[Supplied data]

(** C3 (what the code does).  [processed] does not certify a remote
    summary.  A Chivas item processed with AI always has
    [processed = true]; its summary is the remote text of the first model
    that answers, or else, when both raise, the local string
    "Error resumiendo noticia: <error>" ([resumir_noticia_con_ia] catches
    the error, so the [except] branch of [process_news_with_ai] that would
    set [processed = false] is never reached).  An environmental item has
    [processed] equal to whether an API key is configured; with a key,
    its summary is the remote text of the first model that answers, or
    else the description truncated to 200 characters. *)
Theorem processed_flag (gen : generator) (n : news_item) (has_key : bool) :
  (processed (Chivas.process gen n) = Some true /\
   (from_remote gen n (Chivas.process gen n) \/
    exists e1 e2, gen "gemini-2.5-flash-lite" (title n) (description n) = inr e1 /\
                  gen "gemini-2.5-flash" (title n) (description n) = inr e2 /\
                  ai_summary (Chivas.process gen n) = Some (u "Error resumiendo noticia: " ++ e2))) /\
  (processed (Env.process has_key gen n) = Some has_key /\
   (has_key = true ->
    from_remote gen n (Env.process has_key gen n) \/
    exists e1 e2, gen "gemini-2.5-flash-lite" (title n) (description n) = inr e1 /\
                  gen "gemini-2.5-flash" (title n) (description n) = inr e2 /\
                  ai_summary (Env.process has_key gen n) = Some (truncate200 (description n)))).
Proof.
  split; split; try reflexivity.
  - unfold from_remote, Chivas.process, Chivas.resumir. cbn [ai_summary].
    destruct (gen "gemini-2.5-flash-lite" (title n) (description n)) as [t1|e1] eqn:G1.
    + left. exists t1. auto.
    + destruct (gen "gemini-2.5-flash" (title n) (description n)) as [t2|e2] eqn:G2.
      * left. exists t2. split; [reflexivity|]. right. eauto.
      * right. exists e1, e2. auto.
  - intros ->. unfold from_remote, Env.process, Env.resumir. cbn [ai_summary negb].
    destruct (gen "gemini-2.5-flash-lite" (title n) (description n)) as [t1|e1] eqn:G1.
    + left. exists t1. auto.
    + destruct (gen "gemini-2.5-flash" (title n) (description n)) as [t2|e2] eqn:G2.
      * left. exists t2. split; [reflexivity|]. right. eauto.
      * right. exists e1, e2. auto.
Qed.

[/Supplied data]
[Supplied data]

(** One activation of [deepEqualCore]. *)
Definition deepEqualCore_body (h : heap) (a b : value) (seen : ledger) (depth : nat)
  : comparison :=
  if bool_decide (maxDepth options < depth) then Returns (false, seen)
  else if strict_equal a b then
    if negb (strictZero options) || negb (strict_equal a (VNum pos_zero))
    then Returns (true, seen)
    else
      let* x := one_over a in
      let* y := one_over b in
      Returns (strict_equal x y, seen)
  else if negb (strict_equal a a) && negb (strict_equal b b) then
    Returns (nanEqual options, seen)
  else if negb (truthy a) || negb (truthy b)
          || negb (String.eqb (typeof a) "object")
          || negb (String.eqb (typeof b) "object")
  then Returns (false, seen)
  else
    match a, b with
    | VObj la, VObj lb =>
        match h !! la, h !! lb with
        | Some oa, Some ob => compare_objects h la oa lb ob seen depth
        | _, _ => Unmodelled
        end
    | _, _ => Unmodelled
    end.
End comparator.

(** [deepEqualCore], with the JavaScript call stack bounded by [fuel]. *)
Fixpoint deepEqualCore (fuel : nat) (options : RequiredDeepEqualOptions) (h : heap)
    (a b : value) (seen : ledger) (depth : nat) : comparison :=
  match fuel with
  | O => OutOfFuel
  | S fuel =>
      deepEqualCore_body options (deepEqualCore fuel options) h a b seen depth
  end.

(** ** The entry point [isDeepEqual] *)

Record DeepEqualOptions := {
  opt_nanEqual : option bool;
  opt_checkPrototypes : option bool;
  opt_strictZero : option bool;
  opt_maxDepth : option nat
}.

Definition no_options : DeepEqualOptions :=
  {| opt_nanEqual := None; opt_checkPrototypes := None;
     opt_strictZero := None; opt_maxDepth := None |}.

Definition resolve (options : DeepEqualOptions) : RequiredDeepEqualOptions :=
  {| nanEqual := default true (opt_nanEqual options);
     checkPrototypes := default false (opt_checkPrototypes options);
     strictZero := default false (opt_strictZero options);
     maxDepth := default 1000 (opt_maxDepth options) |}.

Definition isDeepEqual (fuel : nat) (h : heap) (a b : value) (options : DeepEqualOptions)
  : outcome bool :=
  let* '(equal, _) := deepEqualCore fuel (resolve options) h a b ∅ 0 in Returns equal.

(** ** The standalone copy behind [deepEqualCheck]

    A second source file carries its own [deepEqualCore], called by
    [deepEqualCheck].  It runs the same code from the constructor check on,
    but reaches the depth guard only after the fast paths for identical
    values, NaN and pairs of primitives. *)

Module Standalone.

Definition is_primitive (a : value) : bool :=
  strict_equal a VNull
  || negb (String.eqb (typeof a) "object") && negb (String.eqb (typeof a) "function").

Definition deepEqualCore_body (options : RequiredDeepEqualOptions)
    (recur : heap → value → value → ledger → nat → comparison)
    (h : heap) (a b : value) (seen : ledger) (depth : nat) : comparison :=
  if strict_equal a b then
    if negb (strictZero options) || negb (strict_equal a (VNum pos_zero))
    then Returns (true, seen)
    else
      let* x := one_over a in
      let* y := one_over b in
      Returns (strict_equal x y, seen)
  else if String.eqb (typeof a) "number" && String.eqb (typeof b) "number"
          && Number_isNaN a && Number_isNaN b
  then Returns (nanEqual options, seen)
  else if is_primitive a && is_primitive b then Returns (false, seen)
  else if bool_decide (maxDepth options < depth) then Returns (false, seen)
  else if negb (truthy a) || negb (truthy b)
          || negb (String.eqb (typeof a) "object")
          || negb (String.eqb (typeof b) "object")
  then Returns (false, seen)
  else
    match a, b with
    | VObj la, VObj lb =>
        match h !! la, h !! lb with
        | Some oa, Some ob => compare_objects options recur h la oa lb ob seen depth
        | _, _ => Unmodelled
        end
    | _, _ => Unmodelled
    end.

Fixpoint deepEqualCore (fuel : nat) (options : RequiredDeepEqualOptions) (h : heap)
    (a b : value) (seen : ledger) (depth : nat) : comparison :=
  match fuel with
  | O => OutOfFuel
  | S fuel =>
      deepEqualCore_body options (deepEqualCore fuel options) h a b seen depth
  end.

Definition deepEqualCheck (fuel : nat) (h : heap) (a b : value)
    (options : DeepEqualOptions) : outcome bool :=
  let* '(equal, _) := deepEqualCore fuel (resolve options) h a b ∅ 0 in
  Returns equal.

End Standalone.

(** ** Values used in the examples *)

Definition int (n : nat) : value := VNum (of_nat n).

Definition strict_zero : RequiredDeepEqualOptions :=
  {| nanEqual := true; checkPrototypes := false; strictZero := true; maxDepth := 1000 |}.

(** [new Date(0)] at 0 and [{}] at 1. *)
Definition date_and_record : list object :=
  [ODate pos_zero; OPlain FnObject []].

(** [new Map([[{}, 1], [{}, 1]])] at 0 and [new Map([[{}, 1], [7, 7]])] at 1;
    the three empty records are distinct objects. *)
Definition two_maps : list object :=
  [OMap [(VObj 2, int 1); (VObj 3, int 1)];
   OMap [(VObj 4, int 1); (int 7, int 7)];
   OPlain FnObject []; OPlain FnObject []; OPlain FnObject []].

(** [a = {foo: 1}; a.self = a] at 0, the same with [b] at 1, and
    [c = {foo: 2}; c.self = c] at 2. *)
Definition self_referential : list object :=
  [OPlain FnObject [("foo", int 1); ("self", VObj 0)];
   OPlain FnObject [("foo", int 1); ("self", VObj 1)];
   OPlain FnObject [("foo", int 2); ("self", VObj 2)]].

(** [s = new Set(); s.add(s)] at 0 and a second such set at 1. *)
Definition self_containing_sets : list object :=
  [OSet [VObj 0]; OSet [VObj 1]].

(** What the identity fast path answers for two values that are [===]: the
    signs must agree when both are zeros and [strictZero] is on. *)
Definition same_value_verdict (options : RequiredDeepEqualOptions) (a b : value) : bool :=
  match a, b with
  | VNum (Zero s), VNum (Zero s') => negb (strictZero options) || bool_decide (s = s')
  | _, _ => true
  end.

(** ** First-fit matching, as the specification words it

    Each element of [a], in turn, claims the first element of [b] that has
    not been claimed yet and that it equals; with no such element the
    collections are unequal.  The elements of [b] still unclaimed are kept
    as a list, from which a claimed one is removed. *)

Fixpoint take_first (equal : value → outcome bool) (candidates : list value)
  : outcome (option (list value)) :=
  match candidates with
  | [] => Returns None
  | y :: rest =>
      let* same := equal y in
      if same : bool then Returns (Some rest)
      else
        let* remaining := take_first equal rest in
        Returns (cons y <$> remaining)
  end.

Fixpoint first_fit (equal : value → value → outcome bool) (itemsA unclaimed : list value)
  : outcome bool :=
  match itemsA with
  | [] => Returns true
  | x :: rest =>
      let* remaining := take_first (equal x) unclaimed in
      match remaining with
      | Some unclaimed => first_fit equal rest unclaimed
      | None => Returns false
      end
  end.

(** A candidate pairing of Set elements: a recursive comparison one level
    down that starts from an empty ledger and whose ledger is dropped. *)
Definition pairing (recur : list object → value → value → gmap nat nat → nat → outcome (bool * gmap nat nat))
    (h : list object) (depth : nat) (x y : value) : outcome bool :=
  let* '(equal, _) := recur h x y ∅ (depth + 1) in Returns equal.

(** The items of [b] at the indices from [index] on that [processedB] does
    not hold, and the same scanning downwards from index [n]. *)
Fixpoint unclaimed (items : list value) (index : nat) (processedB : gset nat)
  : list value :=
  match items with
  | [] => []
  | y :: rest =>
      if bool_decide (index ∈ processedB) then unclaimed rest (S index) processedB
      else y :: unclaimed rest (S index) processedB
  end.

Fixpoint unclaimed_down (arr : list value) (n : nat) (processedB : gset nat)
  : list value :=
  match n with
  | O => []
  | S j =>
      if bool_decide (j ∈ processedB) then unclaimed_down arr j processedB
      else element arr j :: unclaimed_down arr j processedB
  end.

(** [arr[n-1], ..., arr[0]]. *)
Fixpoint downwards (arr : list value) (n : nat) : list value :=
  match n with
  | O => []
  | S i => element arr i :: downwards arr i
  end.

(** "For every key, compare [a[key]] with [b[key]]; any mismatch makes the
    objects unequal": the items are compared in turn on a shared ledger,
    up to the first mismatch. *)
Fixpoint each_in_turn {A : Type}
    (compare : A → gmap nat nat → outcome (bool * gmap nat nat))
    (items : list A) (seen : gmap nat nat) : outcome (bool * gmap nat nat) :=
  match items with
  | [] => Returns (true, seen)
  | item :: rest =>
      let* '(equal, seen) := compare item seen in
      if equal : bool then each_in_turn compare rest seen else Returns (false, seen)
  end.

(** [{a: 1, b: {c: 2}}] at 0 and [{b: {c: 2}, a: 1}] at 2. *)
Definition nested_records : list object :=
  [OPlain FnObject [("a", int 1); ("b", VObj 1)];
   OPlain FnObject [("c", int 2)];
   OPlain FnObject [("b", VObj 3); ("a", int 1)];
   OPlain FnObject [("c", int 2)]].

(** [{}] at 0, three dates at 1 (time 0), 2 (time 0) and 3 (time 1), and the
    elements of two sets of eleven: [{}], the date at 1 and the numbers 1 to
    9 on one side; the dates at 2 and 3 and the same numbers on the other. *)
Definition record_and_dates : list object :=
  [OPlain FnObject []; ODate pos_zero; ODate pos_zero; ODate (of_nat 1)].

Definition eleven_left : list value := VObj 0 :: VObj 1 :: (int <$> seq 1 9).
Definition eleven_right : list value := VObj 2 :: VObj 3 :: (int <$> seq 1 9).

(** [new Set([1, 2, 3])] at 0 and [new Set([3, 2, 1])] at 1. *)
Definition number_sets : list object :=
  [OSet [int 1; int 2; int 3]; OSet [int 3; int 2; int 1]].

[/Supplied data]
[Supplied data]

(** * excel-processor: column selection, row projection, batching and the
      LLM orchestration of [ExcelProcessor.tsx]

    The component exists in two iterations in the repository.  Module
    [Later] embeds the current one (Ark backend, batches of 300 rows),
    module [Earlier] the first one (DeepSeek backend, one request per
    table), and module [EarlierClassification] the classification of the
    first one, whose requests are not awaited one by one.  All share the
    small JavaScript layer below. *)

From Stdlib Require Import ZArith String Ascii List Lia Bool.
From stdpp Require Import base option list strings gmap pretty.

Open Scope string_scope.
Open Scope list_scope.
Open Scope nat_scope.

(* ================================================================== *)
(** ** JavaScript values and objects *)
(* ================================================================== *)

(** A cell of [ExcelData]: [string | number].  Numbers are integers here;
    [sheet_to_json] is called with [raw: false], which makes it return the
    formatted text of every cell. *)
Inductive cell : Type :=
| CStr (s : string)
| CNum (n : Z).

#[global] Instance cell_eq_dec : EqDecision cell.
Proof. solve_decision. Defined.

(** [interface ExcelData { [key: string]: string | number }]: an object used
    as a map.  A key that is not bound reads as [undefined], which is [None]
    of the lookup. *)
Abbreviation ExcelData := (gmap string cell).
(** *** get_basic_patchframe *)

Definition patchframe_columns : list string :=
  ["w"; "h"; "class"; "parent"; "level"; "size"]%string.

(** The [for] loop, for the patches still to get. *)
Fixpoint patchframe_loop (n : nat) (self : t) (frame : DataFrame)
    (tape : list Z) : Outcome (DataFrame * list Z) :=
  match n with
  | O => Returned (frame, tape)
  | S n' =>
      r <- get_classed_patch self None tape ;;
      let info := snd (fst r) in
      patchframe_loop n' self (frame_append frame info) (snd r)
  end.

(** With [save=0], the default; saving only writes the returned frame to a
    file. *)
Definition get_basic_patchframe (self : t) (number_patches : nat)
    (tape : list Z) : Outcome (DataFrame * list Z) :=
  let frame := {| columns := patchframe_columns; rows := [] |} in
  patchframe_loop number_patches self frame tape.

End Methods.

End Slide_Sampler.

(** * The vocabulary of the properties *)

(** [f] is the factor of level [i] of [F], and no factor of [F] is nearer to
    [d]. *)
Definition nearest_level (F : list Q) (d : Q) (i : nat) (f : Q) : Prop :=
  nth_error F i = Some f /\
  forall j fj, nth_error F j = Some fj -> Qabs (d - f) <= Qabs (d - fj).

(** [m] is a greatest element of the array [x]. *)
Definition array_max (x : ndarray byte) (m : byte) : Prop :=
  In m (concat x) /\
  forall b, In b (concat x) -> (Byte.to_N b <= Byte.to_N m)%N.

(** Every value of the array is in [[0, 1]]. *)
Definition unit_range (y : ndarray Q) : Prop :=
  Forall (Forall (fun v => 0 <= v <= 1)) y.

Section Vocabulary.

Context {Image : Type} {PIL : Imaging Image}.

[/Supplied data]

◆ **What the exercise asks**
From the data above, return every line from the line that has "(** C3 (what" up to and including the line that has "its summary is the remote text of the first model that", exactly.

◆ **Expected output**
(** C3 (what the code does).  [processed] does not certify a remote
    summary.  A Chivas item processed with AI always has
    [processed = true]; its summary is the remote text of the first model
    that answers, or else, when both raise, the local string
    "Error resumiendo noticia: <error>" ([resumir_noticia_con_ia] catches
    the error, so the [except] branch of [process_news_with_ai] that would
    set [processed = false] is never reached).  An environmental item has
    [processed] equal to whether an API key is configured; with a key,
    its summary is the remote text of the first model that answers, or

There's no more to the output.